Your objective:
Reproduce exactly, and only, the lines running from the start of the entries below to the line containing "io name) d))".
* * *
(** The directory and the index between the rename and the eviction. *)
Lemma indexed_update io name events payload d st :
  from_cbor payload = Ok (stored_of name events) → is_blank name = false →
  indexed_files d st → distinct_files ({[name]} ∪ dom (rs_entries st)) →
  indexed_files
    (<[file_path_for name := NFile payload (io_now_ms io)]> (delete (tmp_path_for io name) d))
    (index_update io name payload st) ∧
  ∀ k, k ≠ name → k ∈ dom (rs_entries st) →
    <[file_path_for name := NFile payload (io_now_ms io)]>
      (delete (tmp_path_for io name) d) !! file_path_for k = d !! file_path_for k.
Proof.
  intros Hc Hb Hi Hd. assert (Hother : ∀ k, k ≠ name → k ∈ dom (rs_entries st) →
    <[file_path_for name := NFile payload (io_now_ms io)]>
      (delete (tmp_path_for io name) d) !! file_path_for k = d !! file_path_for k).
  { intros k Hne Hk. rewrite lookup_insert_ne, lookup_delete_ne; [done|apply tmp_not_file|].
    intros E. apply Hne. apply Hd; set_solver. }
  split; [|done]. intros k e Hk. simpl in Hk.
  apply lookup_insert_Some in Hk as [[<- <-]|[Hne [_ Hk]%lookup_delete_Some]].
  - split; [done|]. exists payload, (stored_of name events). split; [|done].
    split_and!; simpl; [|apply extension_file_path|done|done|].
    + eexists. apply lookup_insert_eq.
    + unfold stored_service_name. simpl. by rewrite Hb.
  - destruct (Hi k e Hk) as (Hp & p2 & stored & Hs & Hsz). split; [done|].
    exists p2, stored. split; [|done]. eapply snapshot_file_ne; [|done]. rewrite Hp.
    apply Hother; [done|]. by apply elem_of_dom_2 in Hk.
Qed.

Lemma distinct_inj names (st : RetainedFileLogStore) :
  distinct_files names → dom (rs_entries st) ⊆ names →
  ∀ k1 k2, is_Some (rs_entries st !! k1) → is_Some (rs_entries st !! k2) →
     file_path_for k1 = file_path_for k2 → k1 = k2.
Proof. intros Hd Hs k1 k2 H1%elem_of_dom H2%elem_of_dom. apply Hd; set_solver. Qed.

(** A successful update, unfolded. *)
Lemma upsert_Ok io name events d st d' st' :
  upsert to_cbor io name events d st = (d', st', Ok tt) →
  ∃ payload, to_cbor (stored_of name events) = Ok payload ∧
    evict_if_needed io
      (<[file_path_for name := NFile payload (io_now_ms io)]> (delete (tmp_path_for io name)
         (<[tmp_path_for io name := NFile payload (io_now_ms io)]> d)))
      (index_update io name payload st) = (d', st', Ok tt).
Proof.
  unfold upsert. intros Hu. destruct (to_cbor _) as [payload|]; simpl in Hu; [|done].
  exists payload. split; [done|]. by repeat case_match; simplify_eq.
Qed.

(** The newest snapshot survives the eviction when it fits. *)
Lemma newest_survives d st d' st' r k e :
  accounted st → eviction d st d' st' r → rs_entries st !! k = Some e →
  (∀ k' e', k' ≠ k → rs_entries st !! k' = Some e' → older e' e = true) →
  re_file_size_bytes e ≤ rs_capacity_bytes st → rs_entries st' !! k = Some e.
Proof.
  intros Ha Hv Hk Hnew Hsz. pose proof (vi_subset _ _ _ _ _ Hv) as Hsub.
  destruct (rs_entries st' !! k) as [e'|] eqn:Hk'.
  { pose proof (lookup_weaken _ _ _ _ Hk' Hsub). congruence. }
  exfalso. assert (rs_entries st' = ∅) as Hempty.
  { apply map_empty. intros k2. apply eq_None_not_Some. intros [e2 H2].
    pose proof (vi_order _ _ _ _ _ Hv k e k2 e2 (conj Hk Hk') H2) as Ho.
    rewrite (Hnew k2 e2) in Ho; [done|congruence|by eapply lookup_weaken]. }
  destruct (vi_needed _ _ _ _ _ Hv) as [[_ ->]|(k0 & e0 & H0 & Hlast & Hc)]; [congruence|].
  rewrite (ac_total _ (vi_accounted _ _ _ _ _ Hv)), Hempty, sizes_empty in Hc.
  pose proof (Hlast k e (conj Hk Hk')) as Hl. destruct (decide (k0 = k)) as [->|Hne].
  - destruct H0. simplify_eq. lia.
  - destruct H0 as [H0 _]. by rewrite (Hnew k0 e0) in Hl.
Qed.

(** *** Restart *)

(** The bytes of the listed files. *)
Definition listed_bytes (d : Dir) (listing : list string) : Z :=
  foldr (λ f acc, match d !! f with Some (NFile c _) => zlen c + acc | _ => acc end) 0 listing.

Lemma listed_bytes_nonneg d listing : 0 ≤ listed_bytes d listing.
Proof.
  induction listing as [|f l IH]; simpl; [done|]. pose proof @zlen_nonneg.
  destruct (d !! f) as [[c m|]|]; [specialize (H0 _ c); lia|done|done].
Qed.

Lemma listed_bytes_mono d d' listing :
  (∀ f, d' !! f = d !! f ∨ d' !! f = None) → listed_bytes d' listing ≤ listed_bytes d listing.
Proof.
  intros Hd. induction listing as [|f l IH]; simpl; [done|].
  destruct (Hd f) as [->| ->]; [|pose proof @zlen_nonneg as Hz];
    destruct (d !! f) as [[c m|]|]; try specialize (Hz _ c); lia.
Qed.

Definition no_faults (io : Io) : Prop := ∀ op f, io_fault io op f = None.

Lemma io_ok_none io op f what : no_faults io → io_ok io op f what = Ok tt.
Proof. intros Hn. unfold io_ok. by rewrite Hn. Qed.

(** From [d, st] to [d', st'] by indexing files of at most [bytes] bytes in all. *)
Record indexing (d : Dir) (st : RetainedFileLogStore) (bytes : Z) (d' : Dir)
    (st' : RetainedFileLogStore) : Prop := {
  ix_accounted : accounted st';
  ix_files : indexed_files d' st';
  ix_capacity : rs_capacity_bytes st' = rs_capacity_bytes st;
  ix_total : rs_total_bytes st' ≤ rs_total_bytes st + bytes;
  ix_dir f : d' !! f = d !! f ∨ (d' !! f = None ∧ ∀ k p x, ~ snapshot_file d f k p x);
  ix_dom : dom (rs_entries st) ⊆ dom (rs_entries st');
}.

Lemma indexing_drop io file d st bytes :
  no_faults io → accounted st → indexed_files d st → 0 ≤ bytes →
  (∀ k p x, ~ snapshot_file d file k p x) → indexing d st bytes (try_remove io file d) st.
Proof.
  intros Hn Ha Hi Hb Hns. unfold try_remove. rewrite bool_decide_true by apply Hn.
  split; [done| |done|lia| |done].
  - intros k e Hk. destruct (Hi k e Hk) as (Hp & p & x & Hs & Hsz). split; [done|].
    exists p, x. split; [|done]. eapply snapshot_file_ne; [|done]. apply lookup_delete_ne.
    intros E. rewrite <-E in Hs. by eapply Hns.
  - intros f. destruct (decide (f = file)) as [->|?]; [right|left; by apply lookup_delete_ne].
    split; [apply lookup_delete_eq|done].
Qed.

Lemma indexing_add d st name e p x :
  accounted st → indexed_files d st → re_service_name e = name → re_file e = file_path_for name →
  snapshot_file d (re_file e) name p x → re_file_size_bytes e = zlen p →
  rs_total_bytes st + zlen p ≤ u64_max →
  indexing d st (zlen p) d (with_entries
    (match rs_entries st !! name with
     | Some previous => rs_total_bytes st -ˢ re_file_size_bytes previous
     | None => rs_total_bytes st
     end +ˢ zlen p) (<[name := e]> (rs_entries st)) st).
Proof.
  clear to_cbor. intros Ha Hi Hname Hfile Hs Hsz Hsat. pose proof (zlen_nonneg p).
  destruct (accounted_put st name e Ha) as [Ha' Hle]; [lia|done|lia|]. rewrite Hsz in Ha', Hle.
  split; simpl; [done| |done|done|by left|set_solver].
  intros k e' Hk. simpl in Hk. apply lookup_insert_Some in Hk as [[<- <-]|[_ Hk]]; [|by apply Hi].
  split; [done|]. by exists p, x.
Qed.

Lemma index_file_spec io file d st :
  no_faults io → canonical d → accounted st → indexed_files d st →
  rs_total_bytes st + listed_bytes d [file] ≤ u64_max →
  is_retained_store_file d file = true →
  ∃ d' st', index_file from_cbor io file d st = (d', st', Ok tt) ∧
    indexing d st (listed_bytes d [file]) d' st' ∧
    (∀ k p x, snapshot_file d file k p x → k ∈ dom (rs_entries st')).
Proof.
  intros Hn Hcan Ha Hi Hsat Hf. unfold is_retained_store_file in Hf. unfold index_file.
  simpl in Hsat. simpl listed_bytes. destruct (d !! file) as [[payload mtime|]|] eqn:Hd; try done.
  apply bool_decide_eq_true in Hf. rewrite io_ok_none, Z.add_0_r in * by done.
  assert (Hdrop : (∀ k p x, ~ snapshot_file d file k p x) →
    ∃ d' st', (try_remove io file d, st, @Ok ImagodError unit tt) = (d', st', Ok tt) ∧
    indexing d st (zlen payload) d' st' ∧
    (∀ k p x, snapshot_file d file k p x → k ∈ dom (rs_entries st'))).
  { intros Hns. eexists _, _. split; [done|]. split.
    - apply indexing_drop; try done. apply zlen_nonneg.
    - intros k p x Hs. by destruct (Hns k p x). }
  assert (Hat : ∀ k p x, snapshot_file d file k p x → from_cbor payload = Ok x ∧
    sl_version x = STORED_RETAINED_LOG_VERSION ∧ stored_service_name x file = Some k).
  { intros k p x ([m Hm] & _ & ?). by simplify_eq. }
  destruct (from_cbor payload) as [stored|] eqn:Hc;
    [|apply Hdrop; intros k p x (? & ? & ?)%Hat; congruence].
  destruct (Z.eqb_spec (sl_version stored) STORED_RETAINED_LOG_VERSION) as [Hv|Hv]; simpl;
    [|apply Hdrop; intros k p x (? & ? & ?)%Hat; congruence].
  destruct (stored_service_name stored file) as [name|] eqn:Hname;
    [|apply Hdrop; intros k p x (? & ? & ?)%Hat; congruence].
  clear Hdrop. rewrite io_ok_none by done.
  assert (snapshot_file d file name payload stored) as Hs by (split_and!; eauto).
  eexists _, _. split; [done|]. split.
  - eapply indexing_add; try done. simpl. by eapply Hcan.
  - clear to_cbor. intros k p x (? & ? & ?)%Hat. simplify_eq. simpl. set_solver.
Qed.

Lemma indexing_trans d st n d1 st1 n1 d2 st2 :
  indexing d st n d1 st1 → indexing d1 st1 n1 d2 st2 → indexing d st (n + n1) d2 st2.
Proof.
  intros [A1 F1 C1 T1 D1 M1] [A2 F2 C2 T2 D2 M2].
  split; [done|done|congruence|lia| |set_solver]. intros f.
  destruct (D2 f) as [E2|[E2 N2]], (D1 f) as [E1|[E1 N1]]; rewrite ?E2; auto.
  right. split; [done|]. intros k p x Hs. apply (N2 k p x). by eapply snapshot_file_ne.
Qed.

Lemma canonical_sub d d' :
  (∀ f, d' !! f = d !! f ∨ d' !! f = None) → canonical d → canonical d'.
Proof.
  intros Hd Hc f k p x Hs. destruct (Hd f) as [E|E].
  - eapply Hc. by eapply snapshot_file_ne.
  - destruct Hs as ([m Hm] & _). congruence.
Qed.

Lemma listed_bytes_cons d f l : listed_bytes d (f :: l) = listed_bytes d [f] + listed_bytes d l.
Proof. simpl. destruct (d !! f) as [[]|]; lia. Qed.

Lemma rebuild_loop_spec io listing : ∀ d st,
  no_faults io → canonical d → accounted st → indexed_files d st →
  rs_total_bytes st + listed_bytes d listing ≤ u64_max →
  ∃ d' st', rebuild_loop from_cbor io listing d st = (d', st', Ok tt) ∧
    indexing d st (listed_bytes d listing) d' st' ∧
    (∀ f k p x, f ∈ listing → snapshot_file d f k p x → k ∈ dom (rs_entries st')).
Proof.
  clear to_cbor. induction listing as [|f listing IH]; intros d st Hn Hcan Ha Hi Hsat.
  { eexists _, _. split; [done|]. split; [|set_solver]. split; try done; [simpl; lia|by left]. }
  rewrite listed_bytes_cons in *. pose proof (listed_bytes_nonneg d listing).
  pose proof (listed_bytes_nonneg d [f]). cbn [rebuild_loop]. rewrite io_ok_none by done.
  assert (∃ d1 st1, (if is_retained_store_file d f then
        match index_file from_cbor io f d st with
        | (d, st, Err e) => (d, st, Err e)
        | (d, st, Ok _) => rebuild_loop from_cbor io listing d st
        end else rebuild_loop from_cbor io listing d st) = rebuild_loop from_cbor io listing d1 st1 ∧
      indexing d st (listed_bytes d [f]) d1 st1 ∧
      ∀ k p x, snapshot_file d f k p x → k ∈ dom (rs_entries st1)) as (d1 & st1 & -> & Hix1 & Hin).
  { destruct (is_retained_store_file d f) eqn:Hf.
    - destruct (index_file_spec io f d st) as (d1 & st1 & -> & ? & ?); try done; [lia|]. eauto.
    - exists d, st. split; [done|]. split; [split; try done; [lia|by left]|].
      intros k p x ([m Hm] & Hext & _). unfold is_retained_store_file in Hf. rewrite Hm in Hf.
      by apply bool_decide_eq_false in Hf. }
  assert (Hsub : ∀ f0, d1 !! f0 = d !! f0 ∨ d1 !! f0 = None).
  { intros f0. destruct (ix_dir _ _ _ _ _ Hix1 f0) as [?|[? _]]; auto. }
  pose proof (listed_bytes_mono d d1 listing Hsub).
  destruct (IH d1 st1) as (d2 & st2 & -> & Hix2 & Hin2); try done; try apply Hix1.
  { by eapply canonical_sub. } { pose proof (ix_total _ _ _ _ _ Hix1). lia. }
  eexists _, _. split; [done|]. pose proof (indexing_trans _ _ _ _ _ _ _ _ Hix1 Hix2) as Hix3.
  split. { destruct Hix3. split; try done. lia. }
  intros f0 k p x [->|Hf0]%elem_of_cons Hs.
  - by eapply (ix_dom _ _ _ _ _ Hix2), Hin.
  - apply (Hin2 f0 k p x Hf0). eapply snapshot_file_ne; [|done].
    destruct (ix_dir _ _ _ _ _ Hix1 f0) as [?|[_ Hno]]; [done|]. by destruct (Hno k p x).
Qed.

Lemma remove_temporaries_spec io listing : ∀ d,
  no_faults io → ∃ d', remove_temporaries io listing d = (d', Ok tt) ∧
    ∀ f, d' !! f = d !! f ∨ (d' !! f = None ∧ str_contains ".tmp-" f = true).
Proof.
  induction listing as [|f l IH]; intros d Hn; simpl; [by eexists; eauto|].
  rewrite !io_ok_none by done. destruct (str_contains ".tmp-" f) eqn:Hf; [|by apply IH].
  destruct (IH (delete f d) Hn) as (d' & -> & Hd). exists d'. split; [done|]. intros f0.
  destruct (Hd f0) as [->|?]; [|by right]. destruct (decide (f0 = f)) as [->|?].
  - right. split; [apply lookup_delete_eq|done].
  - left. by apply lookup_delete_ne.
Qed.

(** The names of snapshots are never mistaken for temporary ones. *)
Lemma str_contains_skip a s :
  a ≠ "."%char → str_contains ".tmp-" (String a s) = str_contains ".tmp-" s.
Proof.
  intros Hn. simpl. unfold starts_with. simpl. by rewrite decide_False by congruence.
Qed.

Lemma str_contains_skip_all (p : string) s :
  all_chars (λ a, negb (bool_decide (a = "."%char))) p = true →
  str_contains ".tmp-" (p +:+ s)%string = str_contains ".tmp-" s.
Proof.
  unfold all_chars. induction p as [|a p IH]; [done|]. simpl bytes_of. simpl forallb.
  intros [Ha Hp]%andb_true_iff. change (String a p +:+ s)%string with (String a (p +:+ s)%string).
  rewrite str_contains_skip; [by apply IH|]. by apply negb_true_iff, bool_decide_eq_false in Ha.
Qed.

Lemma all_chars_substring f n m s : all_chars f s = true → all_chars f (substring n m s) = true.
Proof.
  unfold all_chars. revert n m. induction s as [|a s IH]; intros n m Hs.
  - by destruct n, m.
  - simpl in Hs. apply andb_true_iff in Hs as [Ha Hs]. destruct n, m; simpl; try by auto.
    rewrite Ha. simpl. auto.
Qed.

Lemma all_chars_impl (f g : ascii → bool) s :
  (∀ a, f a = true → g a = true) → all_chars f s = true → all_chars g s = true.
Proof.
  unfold all_chars. intros Hi. rewrite !forallb_forall. auto.
Qed.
* * *
Answer to this exercise:
(** The directory and the index between the rename and the eviction. *)
Lemma indexed_update io name events payload d st :
  from_cbor payload = Ok (stored_of name events) → is_blank name = false →
  indexed_files d st → distinct_files ({[name]} ∪ dom (rs_entries st)) →
  indexed_files
    (<[file_path_for name := NFile payload (io_now_ms io)]> (delete (tmp_path_for io name) d))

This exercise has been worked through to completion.